• **WORKING DATA**:
Lemma prog2_loop fd1 fd2 ino l rest p s fuel :
  both_at fd1 fd2 ino p l s → drop p l = rest → (length rest + 2 ≤ fuel)%nat →
  ∃ s', Prog2.loop fuel fd1 fd2 1 1 s = Some (Ok (tt, s')) ∧ out s' = out s ++ flat_map (λ c, [c; c]) rest.
Proof.
  revert p s fuel. induction rest as [|c rest IH]; intros p s fuel (Hne & Hl & H1 & H2) Hp Hf.
  - destruct fuel as [|[|fuel]]; [simpl in Hf; lia..|]. cbn [Prog2.loop]. rewrite decide_True by done.
    unfold mbind, lprog_bind, now. rewrite (read_byte _ _ _ _ H1), Hl, Hp. cbn [take Prog2.got Prog2.result length].
    rewrite decide_False by (intros [[=] _]). eexists. split; [done|]. simpl. by rewrite app_nil_r.
  - destruct fuel as [|fuel]; [simpl in Hf; lia|]. cbn [Prog2.loop]. rewrite decide_True by done.
    unfold mbind, lprog_bind, now. rewrite (read_byte _ _ _ _ H1), Hl, Hp, firstn_cons, take_0.
    cbn [Prog2.got Prog2.result length]. written s1.
    assert (fds s1 !! fd2 = Some (OpenFile ino (Z.of_nat p) false)) as H2'
      by (simpl; by rewrite lookup_insert_ne).
    rewrite (read_byte _ _ _ _ H2'). replace (contents s1 ino) with l by (by rewrite <- Hl). rewrite Hp, firstn_cons, take_0.
    cbn [Prog2.got Prog2.result length put_when].
    written s2.
    destruct (IH (S p) s2 fuel) as (s' & Hloop & Ho).
    + split; [done|]. split; [by rewrite <- Hl|]. simpl. rewrite Nat.add_1_r.
      by rewrite lookup_insert_ne, !lookup_insert_eq by done.
    + by apply drop_cons_S in Hp.
    + simpl in Hf. lia.
    + exists s'. split; [exact Hloop|]. rewrite Ho. simpl. by rewrite <- !(assoc app).
Qed.

(** The state after the file has been opened twice. *)
Definition two_files (ino : Z) (fl : oflags) (s : sys) : sys :=
  let fd1 := new_fd (fds s) in
  let s1 := set_fds (<[fd1 := OpenFile ino 0 (o_append fl)]>) s in
  set_fds (<[new_fd (fds s1) := OpenFile ino 0 (o_append fl)]>) s1.
Definition second_fd (ino : Z) (fl : oflags) (s : sys) : Z :=
  new_fd (<[new_fd (fds s) := OpenFile ino 0 (o_append fl)]> (fds s)).

Lemma second_fd_ne ino fl s : new_fd (fds s) ≠ second_fd ino fl s.
Proof.
  intros E. pose proof (new_fd_free (<[new_fd (fds s) := OpenFile ino 0 (o_append fl)]> (fds s))) as H.
  unfold second_fd in E. by rewrite <- E, lookup_insert_eq in H.
Qed.

Lemma open_twice name ino fl s :
  names s !! name = Some ino → o_trunc fl = false →
  (fd1 ← open name fl; fd2 ← open name fl; mret (fd1, fd2)) s =
    Ok ((new_fd (fds s), second_fd ino fl s), two_files ino fl s).
Proof.
  intros Hn Ht. unfold mbind, prog_bind. rewrite (open_existing _ _ ino) by done.
  by rewrite (open_existing _ _ ino).
Qed.

(** The two open files of 2.c have positions of their own: the program prints
    every byte of its file twice in a row, whatever the file holds, and nothing when
    there is no file. Two rounds more than the file has bytes are enough. *)
Theorem prog2_prints s fuel :
  fds s !! (-1) = None →
  match names s !! alphabet with
  | Some ino =>
      (length (contents s ino) + 2 ≤ fuel)%nat →
      ∃ s', Prog2.main fuel s = Some (Ok (0, s')) ∧
        out s' = out s ++ flat_map (λ c, [c; c]) (contents s ino)
  | None => (2 ≤ fuel)%nat → Prog2.main fuel s = Some (Ok (0, s))
  end.
Proof.
  intros Hm. unfold Prog2.main, mbind, lprog_bind, now. destruct (names s !! alphabet) as [ino|] eqn:Hn; intros Hf.
  - rewrite (open_existing _ _ ino) by done. rewrite (open_existing _ _ ino) by done.
    destruct (prog2_loop (new_fd (fds s)) (second_fd ino O_RDONLY s) ino (contents s ino) (contents s ino) 0
      (two_files ino O_RDONLY s) fuel) as (s' & Hl & Ho); [|done|done|].
    + pose proof (second_fd_ne ino O_RDONLY s). split; [done|]. split; [done|]. unfold two_files. simpl.
      by rewrite lookup_insert_ne, !lookup_insert_eq by done.
    + match goal with |- context [Prog2.loop fuel ?a ?b 1 1 ?st] =>
        change (Prog2.loop fuel a b 1 1 st) with
          (Prog2.loop fuel (new_fd (fds s)) (second_fd ino O_RDONLY s) 1 1 (two_files ino O_RDONLY s)) end.
      rewrite Hl. by exists s'.
  - rewrite open_missing by done. rewrite open_missing by done. destruct fuel as [|[|fuel]]; [lia..|].
    cbn [Prog2.loop]. rewrite decide_True by done. unfold mbind, lprog_bind, now.
    unfold read, mbind, prog_bind, get_st. by rewrite Hm.
Qed.

Lemma prog2_prints_witness :
  ∃ s', Prog2.main 28 lab = Some (Ok (0, s')) ∧ out s' = flat_map (λ c, [c; c]) letters.
Proof. exact (prog2_prints lab 28 eq_refl ltac:(vm_compute; lia)). Defined.
(** C15: whatever the order in which the two threads of 1_thread.c run, the program
    never faults, is never stuck, and ends after at most two steps for each byte and
    eight more; unless a thread could not be created, it has then printed every
    byte of the file exactly once, and each thread the bytes it got in the order of
    the file. *)
Theorem prog1_thread_prints s ino fs s0 :
  names s !! alphabet = Some ino → Prog1Thread.init s = Ok (fs, s0) →
  (∀ n c, nsteps (Pthread.step (λ _, Prog1Thread.Scan) (Prog1Thread.thread_start (pick fs)) (mret tt)) n
      (initial s0) c → (n ≤ 2 * length (contents s ino) + 8)%nat) ∧
  ∀ c, Prog1Thread.runs fs s0 c →
    (ended c ∨ ∃ c', Pthread.step (λ _, Prog1Thread.Scan) (Prog1Thread.thread_start (pick fs)) (mret tt) c c') ∧
    match c with
    | Crash _ => False
    | Run (Exit 0) _ s' => ∃ tr,
        out s' = out s ++ concat ((λ p, Prog1Thread.line p.1 p.2) <$> tr) ∧
        tr.*2 ≡ₚ contents s ino ∧
        ∀ i, (i < 2)%nat → of_thread i tr `sublist_of` contents s ino
    | Run (Exit code) _ _ => code = 1
    | Run _ _ _ => True
    end.
Proof.
  intros Hn Hinit. rewrite (prog1_thread_init ino) in Hinit by done. injection Hinit as <- <-.
  set (f := (length (streams s), S (length (streams s)))).
  change (_, _) with (Some f.1, Some f.2).
  pose proof (two_streams_shared ino s) as Hsf.
  destruct (workers_run (λ _, Prog1Thread.Scan) (Prog1Thread.thread_start (pick (Some f.1, Some f.2))) (mret tt)
    (inv (new_fd (fds s)) ino (contents s ino) f (out s))
    (work (new_fd (fds s)) ino f) _ (inv_start ino s)) as [Hbound Hruns].
  { intros ts s1 Hlt HI. destruct (inv_create _ _ _ _ _ ts s1 Hlt HI) as [? Hw]. split; [done|by rewrite Hw]. }
  { intros i ts t m s1 HI Hi Hm. by apply (inv_thread _ _ _ _ _ i ts t m s1). }
  { intros ts s1 _. by eexists. }
  split.
  - intros n c Hc%Hbound. unfold work in Hc. rewrite (shared_available _ _ _ f _ _ _ Hsf) in Hc. simpl in Hc. lia.
  - intros c Hc%Hruns. destruct Hc as [Hp Hc]. split; [exact Hp|].
    destruct c as [[i|i|code] ts s1|f']; [done|done| |done].
    destruct Hc as [-> [->|(-> & ts' & s1' & HI & Hend & [= <-])]]; [done|].
    by eapply inv_at_end.
Qed.
(* ===== verification/ProcInfoSpec.v ===== *)
(** * What the process report contains *)

From S2P Require Import Prelude ProcInfo.
From stdpp Require Import options.
#[local] Set Default Proof Using "Type*".
Local Open Scope Z_scope.

#[local] Arguments replicate : simpl never.
#[local] Arguments zeros : simpl never.

Lemma fopen_ok file path c o : file path = Some c → fopen file path o = Ok (c, o).
Proof. intros H. unfold fopen. by rewrite H. Qed.

(** ** Files copied in parts: environ and io *)

(** A part of the buffer, the zeros turned into line ends. *)
Definition zero_to_nl (c : Z) : Z := if decide (c = 0) then 10 else c.

Lemma nl_loop_ok n p d r :
  length d = n →
  nl_loop n (Z.of_nat (length p)) (p ++ d ++ r) = Ok (p ++ (zero_to_nl <$> d) ++ r).
Proof.
  revert p n. induction d as [|x d IH]; intros p n <-; [done|]. cbn [nl_loop length].
  unfold bread. rewrite decide_True by (rewrite !length_app; simpl; lia).
  rewrite Nat2Z.id, drop_app_length. cbn [app take]. change (Z.to_nat 1) with 1%nat. rewrite firstn_cons, take_0.
  unfold mbind, outcome_bind.
  assert ((if decide ([x] = [0]) then bput (p ++ x :: d ++ r) (Z.of_nat (length p)) 10 else Ok (p ++ x :: d ++ r)) =
    Ok ((p ++ [zero_to_nl x]) ++ d ++ r)) as ->.
  { unfold zero_to_nl. destruct (decide (x = 0)) as [->|Hx].
    - rewrite decide_True by done. unfold bput. rewrite decide_True by (rewrite length_app; simpl; lia).
      rewrite Nat2Z.id, insert_app_r_alt, Nat.sub_diag by lia. simpl. by rewrite <- (assoc app).
    - rewrite decide_False by congruence. by rewrite <- (assoc app). }
  replace (Z.of_nat (length p) + 1) with (Z.of_nat (length (p ++ [zero_to_nl x]))) by (rewrite length_app; simpl; lia).
  rewrite IH by done. simpl. by rewrite <- (assoc app).
Qed.

Lemma zero_to_nl_nonzero d : Forall (λ x, x ≠ 0) (zero_to_nl <$> d).
Proof. apply Forall_fmap, Forall_true. intros x. unfold zero_to_nl. simpl. by case_decide. Qed.

(** Reading into a buffer that has room for [n] bytes. *)
Lemma fread_ok buf n rest :
  0 ≤ n → n ≤ Z.of_nat (length buf) →
  fread buf n rest = Ok (take (Z.to_nat n) rest ++ drop (length (take (Z.to_nat n) rest)) buf,
    Z.of_nat (length (take (Z.to_nat n) rest)), drop (Z.to_nat n) rest).
Proof.
  intros Hn Hb. unfold fread. set (d := take _ rest).
  assert (length d ≤ Z.to_nat n)%nat as Hd by (subst d; rewrite length_take; lia).
  unfold bwrite. by rewrite decide_True by lia.
Qed.

Lemma copy_loop_ok fuel buf rest o :
  Z.of_nat (length buf) = BUF_SIZE + 1 → Z.of_nat (length rest) ≤ BUF_SIZE * (Z.of_nat fuel - 1) →
  copy_loop fuel buf rest o = Some (Ok (tt, o ++ (zero_to_nl <$> rest))).
Proof.
  revert buf rest o. induction fuel as [|fuel IH]; intros buf rest o Hb Hf; [unfold BUF_SIZE in Hf; lia|].
  cbn [copy_loop]. unfold mbind, lprog_bind, now, lift. rewrite fread_ok by (unfold BUF_SIZE in *; lia).
  set (d := take _ rest).
  assert (length d ≤ 4096)%nat as Hd by (subst d; rewrite length_take; unfold BUF_SIZE; lia).
  assert (length (drop (length d) buf) + length d = length buf)%nat as Hr by (rewrite length_drop; unfold BUF_SIZE in *; lia).
  revert Hr. generalize (drop (length d) buf) as r. intros r Hr.
  destruct (decide (0 < Z.of_nat (length d))) as [H0|H0].
  - rewrite Nat2Z.id. pose proof (nl_loop_ok (length d) [] d r eq_refl) as Hnl. cbn [length app] in Hnl.
    change (Z.of_nat 0) with 0 in Hnl. rewrite Hnl.
    destruct r as [|z r]; [unfold BUF_SIZE in Hb; simpl in Hr; lia|].
    assert (bput ((zero_to_nl <$> d) ++ z :: r) (Z.of_nat (length d)) 0 = Ok ((zero_to_nl <$> d) ++ 0 :: r)) as Hput.
    { unfold bput. rewrite decide_True by (rewrite length_app, length_fmap; simpl; lia).
      rewrite Nat2Z.id, insert_app_r_alt by (by rewrite length_fmap). by rewrite length_fmap, Nat.sub_diag. }
    rewrite Hput. pose proof (cstr_app [] (zero_to_nl <$> d) r 0 eq_refl (zero_to_nl_nonzero d)) as Hc.
    cbn [app] in Hc. rewrite Hc. unfold fprintf, modify.
    rewrite IH.
    + do 3 f_equal. rewrite <- (assoc app), <- fmap_app. subst d. by rewrite take_drop.
    + rewrite length_app, length_fmap. simpl in *. lia.
    + subst d. rewrite length_drop. rewrite length_take in *. unfold BUF_SIZE in *. lia.
  - assert (d = []) as Hd0 by (destruct d; [done|simpl in H0; lia]). assert (rest = []) as ->.
    { destruct rest; [done|]. subst d. unfold BUF_SIZE in Hd0. by change (Z.to_nat 4096) with (S 4095) in Hd0. }
    by rewrite app_nil_r.
Qed.
(** A client whose pid has at most six digits sends it to the server and prints the
    text of the answer; with a longer pid its own name does not fit into the address
    and overruns it. *)
Theorem respond_client pid stack reply s :
  0 ≤ pid < 2 ^ 22 → length stack = 64%nat → (length reply < 64)%nat →
  if decide (pid < 10 ^ 6) then
    Respond.client true true true pid stack (Some reply) s =
      Ok (0, IO (printed s ++ bytes "send: " ++ dec pid ++ [10] ++ bytes "read from: " ++ text_of reply ++ [10])
                (sent s ++ [(sockaddr (Respond.SOCKET ++ replicate 4 0), dec pid)]))
  else Respond.client true true true pid stack (Some reply) s = Fault OutOfBounds.
Proof.
  intros Hpid Hst Hrep. pose proof (dec_nonzero pid ltac:(lia)) as Hnz.
  unfold Respond.client, mbind, prog_bind, lift.
  change (strcpy (replicate SA_DATA 0) Respond.SOCKET) with (Ok (Respond.SOCKET ++ replicate 4 0)).
  cbn beta iota.
  case_decide as Hlt.
  - pose proof (length_dec pid 6 ltac:(change (10 ^ Z.of_nat 6) with (10 ^ 6); lia) ltac:(lia)) as Hlen.
    destruct (strcpy_ok (replicate SA_DATA 0) (Respond.client_name pid)) as (r0 & -> & _).
    { unfold Respond.client_name. rewrite length_app, length_replicate. simpl. unfold SA_DATA. lia. }
    { apply Forall_app. split; [done|]. decided. }
    destruct (strcpy_ok stack (dec pid)) as (r & -> & Hcs & Hr); [lia|done|]. rewrite Hcs. rewrite bread_text by done.
    unfold sendto, printf, modify. cbn beta iota.
    assert (length (dec pid ++ 0 :: r) = 64%nat) as Hbuf by (rewrite length_app; simpl; lia).
    rewrite recv_ok by done. cbn beta iota.
    destruct (drop (length reply) (dec pid ++ 0 :: r)) as [|x r2] eqn:E.
    { apply (f_equal length) in E. rewrite length_drop in E. simpl in E. lia. }
    unfold bput. rewrite decide_True by (rewrite length_app; simpl; lia).
    rewrite Nat2Z.id, insert_app_r_alt, Nat.sub_diag by lia. cbn [insert list_insert]. rewrite cstr_text.
    unfold mret, prog_ret. cbn [printed sent].
    by rewrite <- !app_assoc.
  - rewrite strcpy_overflow; [done|]. unfold Respond.client_name. rewrite length_app, length_replicate.
    assert (7 ≤ length (dec pid))%nat; [|simpl; unfold SA_DATA; lia].
    destruct (decide (length (dec pid) < 7)%nat) as [Hl|]; [|lia]. exfalso. apply Hlt.
    apply (dec_short pid 6); [lia|lia].
Qed.

Lemma respond_client_witness :
  Respond.client true true true 12 (replicate 64 7) (Some (answer 99 (bytes "12") ++ [0])) no_io =
    Ok (0, IO (bytes "send: 12" ++ [10] ++ bytes "read from: 99 --> 12" ++ [10; 10]) [(sockaddr (Respond.SOCKET ++ replicate 4 0), bytes "12")]) ∧
  Respond.client true true true 1234567 (replicate 64 7) (Some []) no_io = Fault OutOfBounds.
Proof.
  split.
  - opose proof (respond_client 12 (replicate 64 7) (answer 99 (bytes "12") ++ [0]) no_io _ eq_refl _) as H;
      [lia|vm_compute; lia|]. rewrite decide_True in H by lia. exact H.
  - opose proof (respond_client 1234567 (replicate 64 7) [] no_io _ eq_refl _) as H; [lia|simpl; lia|].
    rewrite decide_False in H by lia. exact H.
Defined.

• **WHAT IS BEING ASKED**:
Set down again, word for word, the stretch of records from the line with "Ok ((p ++ [zero_to_nl" to the line with "0 ≤ n → n ≤ Z.of_nat (length buf) →", both of those lines included.

• **EXPECTED ANSWER**:
    Ok ((p ++ [zero_to_nl x]) ++ d ++ r)) as ->.
  { unfold zero_to_nl. destruct (decide (x = 0)) as [->|Hx].
    - rewrite decide_True by done. unfold bput. rewrite decide_True by (rewrite length_app; simpl; lia).
      rewrite Nat2Z.id, insert_app_r_alt, Nat.sub_diag by lia. simpl. by rewrite <- (assoc app).
    - rewrite decide_False by congruence. by rewrite <- (assoc app). }
  replace (Z.of_nat (length p) + 1) with (Z.of_nat (length (p ++ [zero_to_nl x]))) by (rewrite length_app; simpl; lia).
  rewrite IH by done. simpl. by rewrite <- (assoc app).
Qed.

Lemma zero_to_nl_nonzero d : Forall (λ x, x ≠ 0) (zero_to_nl <$> d).
Proof. apply Forall_fmap, Forall_true. intros x. unfold zero_to_nl. simpl. by case_decide. Qed.

(** Reading into a buffer that has room for [n] bytes. *)
Lemma fread_ok buf n rest :
  0 ≤ n → n ≤ Z.of_nat (length buf) →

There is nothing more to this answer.